■ TASK TO COMPLETE
Write out, without any change, the lines in the material below that run from the line with "let has_app_target := has" through the line with "VStr input_text)] ++", both included.

(SUPPLIED RECORDS begins)

(* ===== verification/UserPrompt.v ===== *)
(** * User prompts ([workflow.py]: [build_user_prompt_event], [_extract_explicit_app_id])

    A text a user sends becomes one perception event: its words choose the
    semantic topic, and an identifier in it the application it is about.  The
    two regular expressions read ASCII letters and digits only, so a text is
    scanned as its bytes. *)

From Stdlib Require Import ZArith Lia Bool List Ascii String.
From stdpp Require Import base list option strings.
From S2P Require Import Prelude PyFloat Text PyValue Events.

#[local] Open Scope string_scope.
#[local] Open Scope Z_scope.
#[local] Open Scope list_scope.

(** ** The regular expressions *)

(** [[a-z0-9]] and [[a-z0-9_-]] *)
Definition is_word_byte (b : Z) : bool := is_digit b || ((97 <=? b) && (b <=? 122)).
Definition is_id_byte (b : Z) : bool := is_word_byte b || (b =? 95) || (b =? 45).

(** [re.findall(r"[a-z0-9]+", text)]; [word] is the run being read. *)
Fixpoint find_words (word : list Z) (l : list Z) : list (list Z) :=
  let close ws := match word with [] => ws | _ => word :: ws end in
  match l with
  | [] => close []
  | b :: rest => if is_word_byte b then find_words (word ++ [b]) rest else close (find_words [] rest)
  end.
Definition words_of (lowered : string) : list string := map string_of_bytes (find_words [] (bytes_of_string lowered)).

Fixpoint id_prefix (l : list Z) : list Z :=
  match l with
  | b :: rest => if is_id_byte b then b :: id_prefix rest else []
  | [] => []
  end.

(** [re.compile(r"[a-z0-9][a-z0-9_-]{2,}").finditer]: leftmost, longest,
    without overlap; [skip] counts the bytes of a match left to pass. *)
Fixpoint find_ids (skip : nat) (l : list Z) : list (list Z) :=
  match l with
  | [] => []
  | b :: rest =>
      match skip with
      | S k => find_ids k rest
      | O =>
          let tail := id_prefix rest in
          if is_word_byte b && (2 <=? length tail)%nat then (b :: tail) :: find_ids (length tail) rest
          else find_ids 0 rest
      end
  end.

(** ** The application a text names *)

Definition app_id_stopwords : list string :=
  ["restart"; "start"; "stop"; "unload"; "app"; "apps"; "application"; "please"; "the"; "now"; "current"; "show";
   "query"; "device"; "status"; "lease"; "leases"; "unit"].
Definition explicit_app_id (candidate : string) : bool :=
  negb (str_in candidate app_id_stopwords) &&
  (startswith candidate "neuro" || py_contains candidate "_" || py_contains candidate "-").
Definition extract_explicit_app_id (input_text : string) : option string :=
  List.find explicit_app_id (map string_of_bytes (find_ids 0 (bytes_of_string (py_lower input_text)))).

(** ** The event *)

Definition user_prompt_topic (tokens : list string) : string :=
  let has w := str_in w tokens in
  let has_app_target := has "app" || has "apps" || has "application" in
  if has "restart" && has_app_target then "user.input.control.app.restart"
  else if has "start" && has_app_target then "user.input.control.app.start"
  else if has "stop" && has_app_target then "user.input.control.app.stop"
  else if has "unload" && has_app_target then "user.input.control.app.unload"
  else if has "lease" || has "leases" then "user.input.query.leases"
  else if has_app_target then "user.input.query.apps"
  else if has "device" || has "network" || has "status" then "user.input.query.device"
  else if has "capability" || has "capabilities" then "user.input.capabilities"
  else "user.input".

(** The one event of the list the code answers. *)
Definition build_user_prompt_event (e : Env) (input_text : string) : dict :=
  let target_app_id := extract_explicit_app_id input_text in
  dict_of
    [("event_id", VStr (new_id "evt" e)); ("source_kind", VStr "user"); ("source_app", opt_str target_app_id);
     ("event_type", VStr "user.input"); ("semantic_topic", VStr (user_prompt_topic (words_of (py_lower input_text))));
     ("timestamp_wall", VStr "2026-05-04T00:00:02Z"); ("priority", VInt 70);
     ("policy_tags", VList (vstrs ["user_input"; "agent_run"]));
     ("payload", VDict (dict_of ([("text", VStr input_text)] ++
                                 match target_app_id with Some app_id => [("target_app_id", VStr app_id)] | None => [] end)))].

Example prompt_topics :
  map (fun t => user_prompt_topic (words_of (py_lower t)))
    ["Please RESTART the app now"; "start lease"; "which applications?"; "show applications"; "the app-status"; "hello"] =
    ["user.input.control.app.restart"; "user.input.query.leases"; "user.input"; "user.input"; "user.input.query.apps";
     "user.input"]
  /\ map extract_explicit_app_id ["restart Neuro_Demo-2!"; "restart app -gw-1 now"; "ab_"; "a_ app"; "start network"] =
     [Some "neuro_demo-2"; Some "gw-1"; Some "ab_"; None; None].
Proof. vm_compute. auto. Qed.

(** ** What an identifier can be *)

(** At least three bytes, a letter or a digit first, and then those of an identifier. *)
Definition app_id_shape (s : string) : Prop :=
  exists b tail, bytes_of_string s = b :: tail /\ is_word_byte b = true /\
                 Forall (fun c => is_id_byte c = true) tail /\ (2 <= length tail)%nat.

Lemma bytes_of_string_of_bytes l : Forall (fun b => 0 <= b < 256) l -> bytes_of_string (string_of_bytes l) = l.
Proof. induction 1 as [|b l Hb _ IH]; cbn; [done|]. by rewrite byte_of_ascii_of, IH. Qed.

Lemma id_byte_range b : is_id_byte b = true -> 0 <= b < 256.
Proof. unfold is_id_byte, is_word_byte, is_digit. lia. Qed.

Lemma id_prefix_ids l : Forall (fun c => is_id_byte c = true) (id_prefix l).
Proof. induction l as [|b l IH]; cbn; [constructor|]. destruct (is_id_byte b) eqn:E; by constructor. Qed.

Lemma found_id_shape l : forall skip, Forall (fun bs => app_id_shape (string_of_bytes bs)) (find_ids skip l).
Proof.
  induction l as [|b l IH]; intros skip; cbn; [constructor|]. destruct skip as [|k]; [|apply IH].
  destruct (is_word_byte b && _)%bool eqn:E; [|apply IH]. bool_prop. constructor; [|apply IH].
  exists b, (id_prefix l). split_and!; [|done|apply id_prefix_ids|by apply Nat.leb_le].
  apply bytes_of_string_of_bytes. constructor.
  - apply id_byte_range. unfold is_id_byte. by rewrite H.
  - eapply Forall_impl; [apply id_prefix_ids|]. apply id_byte_range.
Qed.

Lemma explicit_app_id_found text app_id :
  extract_explicit_app_id text = Some app_id ->
  app_id_shape app_id /\ app_id ∉ app_id_stopwords /\
  (startswith app_id "neuro" || py_contains app_id "_" || py_contains app_id "-") = true.
Proof.
  intros H. apply find_some in H as [Hin H]. apply andb_true_iff in H as [Hs Hm].
  apply negb_true_iff, str_in_false in Hs. split_and!; [|done|done].
  apply in_map_iff in Hin as (bs & <- & Hin). pose proof (found_id_shape (bytes_of_string (py_lower text)) 0) as Hf.
  rewrite List.Forall_forall in Hf. by apply Hf.
Qed.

(SUPPLIED RECORDS ends)

■ RESPONSE
  let has_app_target := has "app" || has "apps" || has "application" in
  if has "restart" && has_app_target then "user.input.control.app.restart"
  else if has "start" && has_app_target then "user.input.control.app.start"
  else if has "stop" && has_app_target then "user.input.control.app.stop"
  else if has "unload" && has_app_target then "user.input.control.app.unload"
  else if has "lease" || has "leases" then "user.input.query.leases"
  else if has_app_target then "user.input.query.apps"
  else if has "device" || has "network" || has "status" then "user.input.query.device"
  else if has "capability" || has "capabilities" then "user.input.capabilities"
  else "user.input".

(** The one event of the list the code answers. *)
Definition build_user_prompt_event (e : Env) (input_text : string) : dict :=
  let target_app_id := extract_explicit_app_id input_text in
  dict_of
    [("event_id", VStr (new_id "evt" e)); ("source_kind", VStr "user"); ("source_app", opt_str target_app_id);
     ("event_type", VStr "user.input"); ("semantic_topic", VStr (user_prompt_topic (words_of (py_lower input_text))));
     ("timestamp_wall", VStr "2026-05-04T00:00:02Z"); ("priority", VInt 70);
     ("policy_tags", VList (vstrs ["user_input"; "agent_run"]));
     ("payload", VDict (dict_of ([("text", VStr input_text)] ++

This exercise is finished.